Domestic team information
- 2015–2019: Glamorgan (squad no. 7)
- 2015: Cardiff MCCU
- FC debut: 2 April 2015 Cardiff MCCU v Glamorgan
- LA debut: 15 July 2016 Glamorgan v Pakistan A

Career statistics
| Competition | First-class | List A |
| Matches | 18 | 3 |
| Runs scored | 669 | 25 |
| Batting average | 22.30 | 8.33 |
| 100s/50s | 0/2 | 0/0 |
| Top score | 80 | 10 |
| Balls bowled | 339 | 60 |
| Wickets | 3 | 0 |
| Bowling average | 69.33 | – |
| 5 wickets in innings | 0 | – |
| 10 wickets in match | 0 | – |
| Best bowling | 2/90 | – |
| Catches/stumpings | 6/– | 0/– |
- Source: CricInfo, 28 September 2018

= Jack Murphy (cricketer) =

Welsh cricketer (born 1995)

Jack Roger Murphy (born 15 July 1995) is a Welsh former professional cricketer who played for Glamorgan County Cricket Club and Cardiff MCC University.

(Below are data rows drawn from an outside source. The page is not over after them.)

(* ===== verification/Tool.v ===== *)
(** The parts of the tool interface that the built-in tools share:
    [src/tools/tool.rs] (the error a tool reports and the access to its
    parameters) and [src/util.rs] (cutting a string at a character boundary). *)

From S2P Require Import Prelude Strs Json.
From Stdlib Require Import Ascii.
#[local] Open Scope claw_scope.

Inductive ExecError :=
| InvalidParameters (msg : string) | ExecutionFailed (msg : string) | ExecTimeout (d : Duration)
| NotAuthorized (msg : string) | RateLimitedFor (d : option Duration) | ExternalService (msg : string) | SandboxError (msg : string).
Definition exec_error_display (show : Duration -> string) (e : ExecError) : string :=
  match e with
  | InvalidParameters m => "Invalid parameters: " ++s m
  | ExecutionFailed m => "Execution failed: " ++s m
  | ExecTimeout d => "Timeout after " ++s show d
  | NotAuthorized m => "Not authorized: " ++s m
  | RateLimitedFor d =>
      "Rate limited, retry after " ++s match d with Some d => "Some(" ++s show d ++s ")" | None => "None" end
  | ExternalService m => "External service error: " ++s m
  | SandboxError m => "Sandbox error: " ++s m
  end.

Definition require_str (params : Json) (name : string) : Result string ExecError :=
  match get_str name params with
  | Some s => Ok s
  | None => Err (InvalidParameters ("missing '" ++s name ++s "' parameter"))
  end.
Definition require_param (params : Json) (name : string) : Result Json ExecError :=
  match json_get name params with
  | Some v => Ok v
  | None => Err (InvalidParameters ("missing '" ++s name ++s "' parameter"))
  end.

(** [Value::as_u64] and [as_bool]. *)
Definition digit (c : ascii) : option Z :=
  if ascii_between 48 57 c then Some (Z.of_nat (nat_of_ascii c) - 48) else None.
Fixpoint digits (acc : Z) (s : string) : option Z :=
  match s with
  | EmptyString => Some acc
  | String c s => match digit c with Some d => digits (10 * acc + d) s | None => None end
  end.
Definition as_u64 (v : Json) : option Z :=
  match v with
  | JNumber EmptyString => None
  | JNumber t => match digits 0 t with Some n => if n <? 2 ^ 64 then Some n else None | None => None end
  | _ => None
  end.
Definition as_bool (v : Json) : option bool := match v with JBool b => Some b | _ => None end.
Definition get_u64 (k : string) (v : Json) : option Z := json_get k v ≫= as_u64.
Definition get_bool (k : string) (v : Json) : option bool := json_get k v ≫= as_bool.

(** ** Character boundaries

    [str::is_char_boundary]: the ends of the string and every byte that does
    not continue a UTF-8 sequence. *)
Definition continuation (c : ascii) : bool := ascii_between 128 191 c.
Definition is_char_boundary (s : string) (i : nat) : bool :=
  if (i =? 0)%nat || (i =? String.length s)%nat then true
  else match String.get i s with Some c => negb (continuation c) | None => false end.
Fixpoint floor_from (s : string) (i : nat) : nat :=
  match i with O => O | S i' => if is_char_boundary s i then i else floor_from s i' end.
Definition floor_char_boundary (s : string) (pos : nat) : nat :=
  if (String.length s <=? pos)%nat then String.length s else floor_from s pos.

Lemma floor_from_spec s i :
  (floor_from s i <= i)%nat /\ is_char_boundary s (floor_from s i) = true
  /\ forall j, (floor_from s i < j <= i)%nat -> is_char_boundary s j = false.
Proof.
  induction i as [|i (IH1 & IH2 & IH3)]; cbn [floor_from]; [split; [lia|]; split; [done|]; lia|].
  destruct (is_char_boundary s (S i)) eqn:E; [split; [lia|]; split; [done|]; lia|].
  split; [lia|]. split; [done|]. intros j Hj. destruct (decide (j = S i)) as [->|]; [done|]. apply IH3. lia.
Qed.

(** The boundary is the largest one at or before the position. *)
Lemma floor_char_boundary_spec s pos :
  (floor_char_boundary s pos <= pos)%nat /\ (floor_char_boundary s pos <= String.length s)%nat
  /\ is_char_boundary s (floor_char_boundary s pos) = true
  /\ forall j, (floor_char_boundary s pos < j <= pos)%nat -> (j <= String.length s)%nat -> is_char_boundary s j = false.
Proof.
  unfold floor_char_boundary. destruct (Nat.leb_spec (String.length s) pos) as [H|H].
  - split; [done|]. split; [done|]. split; [|lia]. unfold is_char_boundary. by rewrite Nat.eqb_refl, orb_true_r.
  - destruct (floor_from_spec s pos) as (H1 & H2 & H3). split; [done|]. split; [lia|]. split; [done|]. intros j Hj _. by apply H3.
Qed.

He played as an all-rounder who batted left-handed and bowled left-arm fast-medium deliveries. He made his first-class debut for Cardiff MCC University against Glamorgan in April 2015.

In June 2019, Murphy was forced to retire from professional cricket due to a knee-injury at the age of 23.